* What you will do:
Transcribe exactly the line containing "intros H Hp" and the remaining lines of the listing below, through the very last.

* Dataset records:
(** Freeing a page right after allocating it restores the header bit for bit:
    the four bitmaps and the four counters are exactly the old ones. *)
Theorem alloc_free_page_roundtrip len h page :
  hdr_ok len h -> 0 <= page < len -> used h page = false ->
  (h' ← alloc_page_bitmaps h page; free_page_bitmaps h' page) = Ok h.
Proof.
  intros H Hp Hu. rewrite (alloc_page_bitmaps_ok len) by done. unfold mbind, res_bind.
  pose proof (ho_len _ _ H).
  rewrite (free_page_bitmaps_ok len); [by erewrite unmark_mark|by apply hdr_ok_mark|done|].
  rewrite (used_mark_page len) by (done || lia). unfold mark.
  by rewrite Z.eqb_refl, orb_true_r.
Qed.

* Answer below:
  intros H Hp Hu. rewrite (alloc_page_bitmaps_ok len) by done. unfold mbind, res_bind.
  pose proof (ho_len _ _ H).
  rewrite (free_page_bitmaps_ok len); [by erewrite unmark_mark|by apply hdr_ok_mark|done|].
  rewrite (used_mark_page len) by (done || lia). unfold mark.
  by rewrite Z.eqb_refl, orb_true_r.
Qed.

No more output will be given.